EXTRACTED INFORMATION =>
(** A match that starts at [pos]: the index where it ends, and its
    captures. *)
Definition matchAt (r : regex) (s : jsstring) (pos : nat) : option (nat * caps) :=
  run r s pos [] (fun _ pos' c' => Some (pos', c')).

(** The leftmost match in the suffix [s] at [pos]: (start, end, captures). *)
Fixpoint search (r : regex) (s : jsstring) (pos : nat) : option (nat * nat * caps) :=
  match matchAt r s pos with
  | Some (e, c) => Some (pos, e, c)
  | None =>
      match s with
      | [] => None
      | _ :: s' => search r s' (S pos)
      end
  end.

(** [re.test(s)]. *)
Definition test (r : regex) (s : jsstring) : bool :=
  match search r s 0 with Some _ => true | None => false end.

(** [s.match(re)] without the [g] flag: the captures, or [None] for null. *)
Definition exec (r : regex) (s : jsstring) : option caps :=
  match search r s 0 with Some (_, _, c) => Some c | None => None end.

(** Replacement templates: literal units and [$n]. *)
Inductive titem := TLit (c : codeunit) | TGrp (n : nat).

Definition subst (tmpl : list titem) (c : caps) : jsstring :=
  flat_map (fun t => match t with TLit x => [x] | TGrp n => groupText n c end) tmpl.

BRIEF =>
Count the lines above in which the string "search" occurs. Give that number and nothing else.

SOLUTION FOR THIS PROBLEM =>
4